WORK TO COMPLETE: Reproduce exactly the lines from the top of the records below through the line holding "their in-memory changes. *)".

PROVIDED INFORMATION:
____________

(** [obj.log.info(msg, arg)] for a message [msg] that holds no conversion:
    the logging module fails to format [msg % (arg,)], reports that on its
    own and writes no line; the caller goes on. *)
Definition log_info_unformatted (msg arg : string) : M unit := ret tt.

(** A database operation that may write. *)
Definition on_db {A} (op : DB -> result A * DB) : M A :=
  fun s => let '(r, d) := op (db s) in (r, set_db d s).

(** A database operation that only reads. *)
Definition read_db {A} (op : DB -> result A) : M A :=
  fun s => (op (db s), s).

(** [with db.session.begin_nested(): body]: a savepoint.  When the body
    raises, the database goes back to the savepoint; the Python objects keep
    their in-memory changes. *)
Definition begin_nested {A} (body : M A) : M A :=
  fun s =>
    match body s with
    | (Ok a, s') => (Ok a, s')
    | (Raise e, s') => (Raise e, set_db (db s) s')
    end.

(** [try: body except requests.exceptions.HTTPError as err: handler(err)] *)
Definition try_except_HTTPError {A} (body : M A) (handler : Response -> M A)
  : M A :=
  fun s =>
    match body s with
    | (Raise (HTTPError response), s') => handler response s'
    | r => r
    end.

(** Issuing a request: it is appended to the requests sent so far and
    answered by the remote service. *)
Definition send_request (r : Request) : M pyval :=
  fun s =>
    (hep (length (requests s)) r,
     {| obj := obj s; db := db s; record_sources := record_sources s;
        requests := requests s ++ [r]; sleeps := sleeps s |}).

Definition post_record_to_hep (pid_type : string) (body : gmap string pyval)
  : M pyval :=
  send_request (Post pid_type body).

Definition put_record_to_hep (pid_type : string) (control_number : pyval)
    (body : gmap string pyval) (headers : gmap string string) : M pyval :=
  send_request (Put pid_type control_number body headers).

(** [time.sleep(seconds)]: the delay is recorded. *)
Definition sleep (seconds : Delay) : M unit :=
  fun s =>
    (Ok tt,
     {| obj := obj s; db := db s; record_sources := record_sources s;
        requests := requests s; sleeps := sleeps s ++ [seconds] |}).

(** ** The retry decorator *)

(** [backoff.expo(base, factor)]: the [n]-th value is [factor * base ** n]. *)
Definition expo (base factor : Z) (n : nat) : Z := factor * base ^ Z.of_nat n.

(** The loop of [backoff.on_exception(wait_gen, exception, max_tries)]: call
    the target; on an exception of the retried classes give up when the
    number of tries has reached [max_tries], and otherwise sleep for the
    jitter of the next value of the wait generator and call again.  Exceptions of other classes
    are not caught.  The Python loop counts [tries] up to [max_tries]; here
    [tries_left] is [max_tries - tries] and [n] indexes the wait generator. *)
Fixpoint retry_loop {A} (wait_gen : nat -> Z) (retried : exn -> bool)
    (tries_left : nat) (n : nat) (target : M A) : M A :=
  fun s =>
    match target s with
    | (Ok a, s') => (Ok a, s')
    | (Raise e, s') =>
        if retried e then
          match tries_left with
          | O => (Raise e, s')
          | S remaining =>
              (sleep (full_jitter (wait_gen n)) ;;
               retry_loop wait_gen retried remaining (S n) target) s'
          end
        else (Raise e, s')
    end.

Definition on_exception {A} (wait_gen : nat -> Z) (retried : exn -> bool)
    (max_tries : nat) (target : M A) : M A :=
  retry_loop wait_gen retried (max_tries - 1) 0 target.

Definition is_BadGatewayError (e : exn) : bool :=
  match e with BadGatewayError => true | _ => false end.

(** ** The tasks *)

(** The decorator [with_debug_logging] writes a debug line before and after
    the task it wraps and is transparent otherwise; the log of the model
    holds the lines that the tasks write themselves. *)

Definition skipping_update_msg : string :=
  "skipping update record, feature flag ``FEATURE_FLAG_ENABLE_MERGER`` is disabled.".

Definition skipping_root_msg : string :=
  "skipping storing source root, feature flag ``FEATURE_FLAG_ENABLE_MERGER`` is disabled.".

(** [create_error(response)] never returns: the model gives the exception
    it raises. *)
Definition create_error (response : Response) : exn :=
  if status_code response =? 502 then BadGatewayError
  else
    let error_msg :=
      match json_body response with
      | Some j => py_str j
      | None => text response
      end in
    WorkflowsError
      ("Error from inspirehep [" +:+ pretty (status_code response) +:+ "]: "
       +:+ error_msg).

Definition send_record_to_hep (pid_type : string) (control_number : pyval)
  : M unit :=
  response <-
    try_except_HTTPError
      (o <- get_obj ;;
       if truthy control_number then
         head_version_id <- lift (getitem (extra_data o) "head_version_id") ;;
         headers <-
           (if truthy head_version_id then
              v <- lift (py_pred head_version_id) ;;
              ret ({[ "If-Match" := dquote +:+ pretty v +:+ dquote ]}
                     : gmap string string)
            else ret ∅) ;;
         put_record_to_hep pid_type control_number (data o) headers
       else
         post_record_to_hep pid_type (data o))
      (fun response => raise (create_error response)) ;;
  metadata <- lift (py_getitem response "metadata") ;;
  cn <- lift (py_getitem metadata "control_number") ;;
  setitem_data "control_number" cn ;;
  metadata <- lift (py_getitem response "metadata") ;;
  cn <- lift (py_getitem metadata "control_number") ;;
  setitem_extra_data "recid" cn ;;
  (if negb (truthy control_number) then
     uuid <- lift (py_getitem response "uuid") ;;
     setitem_extra_data "head_uuid" uuid
   else ret tt) ;;
  begin_nested (o <- get_obj ;; on_db (save o)).

(** The body of [store_record_inspirehep_api], before decoration. *)
Definition store_record_inspirehep_api_body (is_update : pyval)
    (is_authors : bool) : M unit :=
  let pid_type := if is_authors then "aut" else "lit" in
  o <- get_obj ;;
  let send :=
    let control_number := dict_get (data o) "control_number" in
    send_record_to_hep pid_type control_number in
  if truthy is_update then
    if negb is_authors
       && negb (truthy (dict_get_default config "FEATURE_FLAG_ENABLE_MERGER"
                          (PBool false)))
    then log_info skipping_update_msg
    else if negb (dict_contains (data o) "control_number")
    then raise (ValueError "Control number is missing")
    else send
  else send.

(** [@backoff.on_exception(backoff.expo, (BadGatewayError, ), base=4,
    max_tries=5)] *)
Definition store_record_inspirehep_api (is_update : pyval) (is_authors : bool)
  : M unit :=
  on_exception (expo 4 1) is_BadGatewayError 5
    (store_record_inspirehep_api_body is_update is_authors).

Definition store_record (eng : Engine) : M unit :=
  o <- get_obj ;;
  let is_update := dict_get (extra_data o) "is-update" in
  let is_authors := String.eqb (data_type eng) "authors" in
  if negb (truthy (dict_get config "FEATURE_FLAG_ENABLE_REST_RECORD_MANAGEMENT"))
  then
    begin_nested
      (if truthy is_update then
         if negb is_authors
            && negb (truthy (dict_get_default config
                               "FEATURE_FLAG_ENABLE_MERGER" (PBool false)))
         then log_info skipping_update_msg
         else
           head_uuid <- lift (getitem (extra_data o) "head_uuid") ;;
           record <- read_db (get_record head_uuid) ;;
           cn <- lift (getitem (json record) "control_number") ;;
           setitem_extra_data "recid" cn ;;
           cn <- lift (getitem (json record) "control_number") ;;
           setitem_data "control_number" cn ;;
           let record := with_json record ∅ in
           o <- get_obj ;;
           content <- on_db (update record (data o) o) ;;
           let record := with_json record content in
           on_db (commit record) ;;
           o <- get_obj ;;
           on_db (save o)
       else
         record <- on_db (create (data o)) ;;
         content <- on_db (download_documents_and_figures record o) ;;
         let record := with_json record content in
         cn <- lift (getitem (json record) "control_number") ;;
         setitem_data "control_number" cn ;;
         cn <- lift (getitem (json record) "control_number") ;;
         setitem_extra_data "recid" cn ;;
         setitem_extra_data "head_uuid" (PStr (id record)) ;;
         on_db (commit record) ;;
         o <- get_obj ;;
         on_db (save o))
  else store_record_inspirehep_api is_update is_authors.

(** [db.session.merge(root_record)]; [db.session.commit()].  The column
    [record_uuid] holds an identifier: a [head_uuid] that is not a string is
    refused by the database layer. *)
Definition session_merge (source_label : string) (head_uuid root : pyval)
  : M unit :=
  match head_uuid with
  | PStr u =>
      fun s =>
        let row := {| source := source_label; record_uuid := u;
                      root_json := root |} in
        (Ok tt,
         {| obj := obj s; db := db s;
            record_sources := session_merge_rows row (record_sources s);
            requests := requests s; sleeps := sleeps s |})
  | _ => raise (OtherError "StatementError")
  end.

Definition store_root : M unit :=
  if negb (truthy (dict_get_default config "FEATURE_FLAG_ENABLE_MERGER"
                     (PBool false)))
  then log_info skipping_root_msg
  else
    o <- get_obj ;;
    root <- lift (getitem (extra_data o) "merger_root") ;;
    head_uuid <- lift (getitem (extra_data o) "head_uuid") ;;
    let source := lower (reader_source root) in
    if negb (truthy (PStr source)) then ret tt
    else session_merge (get_source_for_root source) head_uuid root.

Definition _is_stale_data : M bool :=
  o <- get_obj ;;
  let is_update := dict_get (extra_data o) "is-update" in
  let head_version_id := dict_get (extra_data o) "head_version_id" in
  if negb (truthy is_update) || is_None head_version_id then ret false
  else
    let head_uuid := dict_get (extra_data o) "head_uuid" in
    record <- read_db (get_record head_uuid) ;;
    if negb (py_eq_int head_version_id (version_id record)) then
      expecting <- lift (format_d head_version_id) ;;
      let found := pretty (revision_id record) in
      log_info_unformatted "Working with stale data:"
        ("Expecting version " +:+ expecting +:+ " but found " +:+ found) ;;
      ret true
    else ret false.

Definition is_stale_data (eng : Engine) : M bool := _is_stale_data.

(** [ensure_valid_schema(data)] of [inspirehep.utils.schema]: it resolves
    [data['$schema']] in place or raises; the model gives the new content of
    the dictionary. *)
Variable ensure_valid_schema : gmap string pyval -> result (gmap string pyval).

(** [obj.log.debug(msg)]: the log does not keep the level of a line. *)
Definition log_debug (msg : string) : M unit := log_info msg.

(** The payload after a collaborator has changed it in place. *)
Definition replace_data (d : gmap string pyval) : M unit :=
  fun s =>
    let o := obj s in
    (Ok tt, set_obj {| data := d; extra_data := extra_data o;
                       log := log o |} s).

(** [obj.data_type or eng.workflow_definition.data_type], where
    [obj.data_type] is [None] or a string. *)
Definition effective_data_type (obj_data_type : option string) (eng : Engine)
  : string :=
  match obj_data_type with
  | Some t => if truthy (PStr t) then t else data_type eng
  | None => data_type eng
  end.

____________

FINAL ANSWER:
(** [obj.log.info(msg, arg)] for a message [msg] that holds no conversion:
    the logging module fails to format [msg % (arg,)], reports that on its
    own and writes no line; the caller goes on. *)
Definition log_info_unformatted (msg arg : string) : M unit := ret tt.

(** A database operation that may write. *)
Definition on_db {A} (op : DB -> result A * DB) : M A :=
  fun s => let '(r, d) := op (db s) in (r, set_db d s).

(** A database operation that only reads. *)
Definition read_db {A} (op : DB -> result A) : M A :=
  fun s => (op (db s), s).

(** [with db.session.begin_nested(): body]: a savepoint.  When the body
    raises, the database goes back to the savepoint; the Python objects keep
    their in-memory changes. *)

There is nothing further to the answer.